Penurunan harganya mencapai dua kali lipat. Hal itu membuat petani menjerit mengingat saat ini sedang tinggal menghitung hari menuju Hari Raya Idulfitri, dimana kebutuhan masyarakat sedang tinggi-tingginya.

"Saya hitung kerugian kami petani sawit sejak tanggal 23 April sampai hari Senin sore (25/4) sudah mencapai RP11,7 triliun karena selisih harga TBS kami sebelum tanggal 22 April berbanding setelahnya sekitar Rp1.500-1850 per kg," kata Gulat.

Gulat tak dapat menutup kekecewaannya kepada pemerintah. Pemerintah, katanya, seharusnya langsung bertindak tegas kepada pabrik kelapa sawit yang membeli TBS di luar ketentuan.

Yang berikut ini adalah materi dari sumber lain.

(** (C31) The tokens of a cycle are divided in turn and the division is kept.  From the
    template the seed points at on, each of three parts is dealt one token at a time, round
    after round, to the templates that have not had their fill: a token to each template
    with a floor, within three quarters of the budget or more; then a quarter, or the whole
    elastic demand if that is less, to the templates without one; then the rest to all.  So
    every share is within its demand, shares and spare are the whole budget, and tokens stay
    spare only when every demand is met; every template with a floor gets a token when there
    are enough, and the template the seed points at is never left out, one without a floor
    from four tokens on.  Whatever claims and refunds follow, no more tokens are out than
    the budget has, and a template that claims within its share is served, whatever the
    others claimed. *)
Theorem shares_guaranteed demands limit seed :
  distinct demands -> total dm_FreshCreates (active_demands demands) <= max_int64 -> 0 < limit <= max_int64 ->
  let active := active_demands demands in
  (1 < length active)%nat ->
  exists b sh,
    ConfigureFairShare demands seed (NewCreateBudget limit) = Some (Some b)
    /\ cb_templateRemaining b = Some sh /\ cb_remaining b = limit
    /\ fair_division active limit (N.to_nat (seed `mod` N.of_nat (length active))) sh (cb_spare b)
    /\ forall us, owed us (Some b) 0 ->
         0 <= outstanding us (Some b) 0 <= limit
         /\ forall t, claims_of_template t us < default 0 (sh !! t) -> (TryClaim t (uses us (Some b))).1 = true.
Proof.
  intros Hnd Hm Hl active Hlen. destruct (fairShares_divides demands limit seed Hnd Hm (proj1 Hl) Hlen) as (sh & spare & E & Hf).
  fold active in Hf. exists (mkBudget limit (Some sh) spare), sh. unfold NewCreateBudget.
  rewrite (proj2 (Z.leb_gt _ _)) by lia. cbn [ConfigureFairShare cb_remaining]. rewrite E. do 4 (split; [done|]).
  assert (NoDup (dm_Template <$> active)) as Hts by by apply active_distinct.
  assert (divided (dm_Template <$> active) limit 0 (mkBudget limit (Some sh) spare) sh) as Hd.
  { destruct (fd_sum _ _ _ _ _ Hf). split; cbn; [done|lia|rewrite held_total; lia|done| |apply Hf].
    intros t. eapply share_of_division, Hf. }
  intros us Ho. destruct (divided_uses _ limit us 0 _ sh Hts (proj2 Hl) Hd Ho) as (b' & sh' & E' & Hd' & Hc).
  pose proof Hd' as [_ Ho' Hs' Hp' Hn' _]. split.
  - pose proof (held_nonneg sh' (dm_Template <$> active) Hn'). split; [|lia].
    by apply outstanding_nonneg.
  - intros t Ht. rewrite E'. destruct (divided_claim _ _ _ _ _ t Hts Hd') as (_ & _ & _ & _ & _ & _ & Hyes). apply Hyes.
    specialize (Hc t). lia.
Qed.

Definition three_pools : list Demand := [mkDemand "a" 5 true; mkDemand "b" 2 false; mkDemand "c" 4 false].

Lemma shares_guaranteed_witness :
  fairShares three_pools 8 1 = Some (Some (<["a" := 3]> (<["b" := 2]> (<["c" := 3]> ∅))), 0)
  /\ exists b sh,
    ConfigureFairShare three_pools 1 (NewCreateBudget 8) = Some (Some b)
    /\ cb_templateRemaining b = Some sh /\ cb_remaining b = 8
    /\ fair_division three_pools 8 1 sh (cb_spare b)
    /\ forall us, owed us (Some b) 0 ->
         0 <= outstanding us (Some b) 0 <= 8
         /\ forall t, claims_of_template t us < default 0 (sh !! t) -> (TryClaim t (uses us (Some b))).1 = true.
Proof.
  split; [vm_compute; reflexivity|].
  apply (shares_guaranteed three_pools 8 1).
  - unfold distinct. cbn. repeat (apply NoDup_cons_2; [set_solver|]). constructor.
  - vm_compute. discriminate.
  - split; [lia|vm_compute; discriminate].
  - vm_compute. lia.
Defined.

"Kejadian seperti saat ini tidak perlu terjadi jika Kementerian terkait langsung mengantisipasi, sebab sawit itu tidak sama dengan kasus batubara atau nikel. Harga TBS itu harian, kami petani sawit terlanjur hancur lebur. Lihat saja semua PKS (pabrik kelapa sawit) sesuka hatinya menentukan harga beli TBS petani tanpa dasar," ujarnya.

"Jika tidak ada penjelasan dan tindakan tegas kepada PKS nakal, apa boleh buat, saya sudah kehabisan jawaban kepada petani sawit di 22 provinsi yang marah karena kondisi ini. Saya tidak bisa melarang Ketua-Ketua dan Petani di 146 DPD Kabupaten/Kota APKASINDO dari 22 Provinsi untuk tidak turun ke Jakarta, bukan ke PKS-PKS," lanjut Gulat.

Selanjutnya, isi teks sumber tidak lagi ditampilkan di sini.